Can Oxygen Be Produced on Mars? MOXIE Will Find Out.
Kyle Maxey posted on August 05, 2014 |

NASA, Mars, Rover, Oxygen, ColonyLast week NASA selected the 16 instruments that will travel to Mars aboard its 2020 Rover. While all of these instruments will be critical to our understanding of the Red Planet, one apparatus will actually tell us whether we can produce oxygen from the planet’s CO2 rich atmosphere.

Called the Mars OXygen In situ resource utilization Experiment (MOXIE), the MIT-devised device will use electricity to separate the “O” from CO2.  Essentially a reverse fuel cell, MOXIE is a proof of concept experiment that could become the basis for future, large scale systems that would provide oxygen for human explorers. Beyond breathable O2, a MOXIE like system could also produce the liquid oxygen needed to fuel rockets bound for an Earth return.

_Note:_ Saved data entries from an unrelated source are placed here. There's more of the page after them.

(** The component: its prop [pos], the context value [serverIsProcessing],
    its state cells, the refs of its throttle hook, and the requests it has in
    flight.  [issued] records every update started (request number and
    position, newest first). *)
Record state : Type := mkState {
  pos : DocumentPosition;
  serverIsProcessing : bool;
  status : InfoStatus.t;
  goals : option InteractiveGoals;
  termGoal : option InteractiveGoal;
  userWidgets : option UserWidgets;
  error : option string;
  rpcSess : RpcSessionAtPos;
  displayProps : DisplayProps;
  shouldUpdateDisplay : bool;
  throttle : Throttle.hook Closure;
  pending : list (nat * Closure);
  nextId : nat;
  issued : list (nat * DocumentPosition)
}.

Definition setPos (p : DocumentPosition) (s : state) : state :=
  mkState p (serverIsProcessing s) (status s) (goals s) (termGoal s)
    (userWidgets s) (error s) (rpcSess s) (displayProps s)
    (shouldUpdateDisplay s) (throttle s) (pending s) (nextId s) (issued s).

Definition setServerIsProcessing (b : bool) (s : state) : state :=
  mkState (pos s) b (status s) (goals s) (termGoal s)
    (userWidgets s) (error s) (rpcSess s) (displayProps s)
    (shouldUpdateDisplay s) (throttle s) (pending s) (nextId s) (issued s).

Definition setStatus (v : InfoStatus.t) (s : state) : state :=
  mkState (pos s) (serverIsProcessing s) v (goals s) (termGoal s)
    (userWidgets s) (error s) (rpcSess s) (displayProps s)
    (shouldUpdateDisplay s) (throttle s) (pending s) (nextId s) (issued s).

Definition setGoals (v : option InteractiveGoals) (s : state) : state :=
  mkState (pos s) (serverIsProcessing s) (status s) v (termGoal s)
    (userWidgets s) (error s) (rpcSess s) (displayProps s)
    (shouldUpdateDisplay s) (throttle s) (pending s) (nextId s) (issued s).

Definition setTermGoal (v : option InteractiveGoal) (s : state) : state :=
  mkState (pos s) (serverIsProcessing s) (status s) (goals s) v
    (userWidgets s) (error s) (rpcSess s) (displayProps s)
    (shouldUpdateDisplay s) (throttle s) (pending s) (nextId s) (issued s).

Definition setUserWidgets (v : option UserWidgets) (s : state) : state :=
  mkState (pos s) (serverIsProcessing s) (status s) (goals s) (termGoal s)
    v (error s) (rpcSess s) (displayProps s)
    (shouldUpdateDisplay s) (throttle s) (pending s) (nextId s) (issued s).

Definition setError (v : option string) (s : state) : state :=
  mkState (pos s) (serverIsProcessing s) (status s) (goals s) (termGoal s)
    (userWidgets s) v (rpcSess s) (displayProps s)
    (shouldUpdateDisplay s) (throttle s) (pending s) (nextId s) (issued s).

Definition setRpcSess (v : RpcSessionAtPos) (s : state) : state :=
  mkState (pos s) (serverIsProcessing s) (status s) (goals s) (termGoal s)
    (userWidgets s) (error s) v (displayProps s)
    (shouldUpdateDisplay s) (throttle s) (pending s) (nextId s) (issued s).

Definition setDisplayProps (v : DisplayProps) (s : state) : state :=
  mkState (pos s) (serverIsProcessing s) (status s) (goals s) (termGoal s)
    (userWidgets s) (error s) (rpcSess s) v
    (shouldUpdateDisplay s) (throttle s) (pending s) (nextId s) (issued s).

Definition setShouldUpdateDisplay (v : bool) (s : state) : state :=
  mkState (pos s) (serverIsProcessing s) (status s) (goals s) (termGoal s)
    (userWidgets s) (error s) (rpcSess s) (displayProps s)
    v (throttle s) (pending s) (nextId s) (issued s).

Unlike fuel cells designed to work here on Earth MOXIE will be a “fuel cell run in reverse,” says Michael Hecht, MOXIE’s principle investigator. In a traditional fuel cell, fuel is heated in combination with an oxidizer to produce electricity. However on Mars, where the atmosphere is 96% CO2, electricity will be produced by a separate source. Using this electricity MOXIE will syphon carbon dioxide from the Martian atmosphere and render it into oxygen and carbon monoxide.

“It’s a pretty exotic way to run a fuel cell on Earth,” Hecht says, “but on Mars if you want to run an engine, you don’t have oxygen. Over 75 percent of what you would have to carry to run an engine on Mars would be oxygen.”

Ultimately, Hecht and his team see MOXIE as the first step toward a much larger system. In an admittedly grand scheme a next-gen MOXIE system sporting a small nuclear reactor and oxygen container would land on the Martian surface. Over the course of some years the nuclear reactor would power a larger MOXIE-based instrument which would slowly fill an oxygen reservoir that could be used when astronauts finally do arrive.

Though MOXIE’s long-term vision is still decades from realization, the experimental precursor to a larger system should launch sometime in July of 2020. If everything goes according to plan engineers will know whether they have a blueprint for humanity’s first extra-terrestrial oxygen factory within a few months of landing.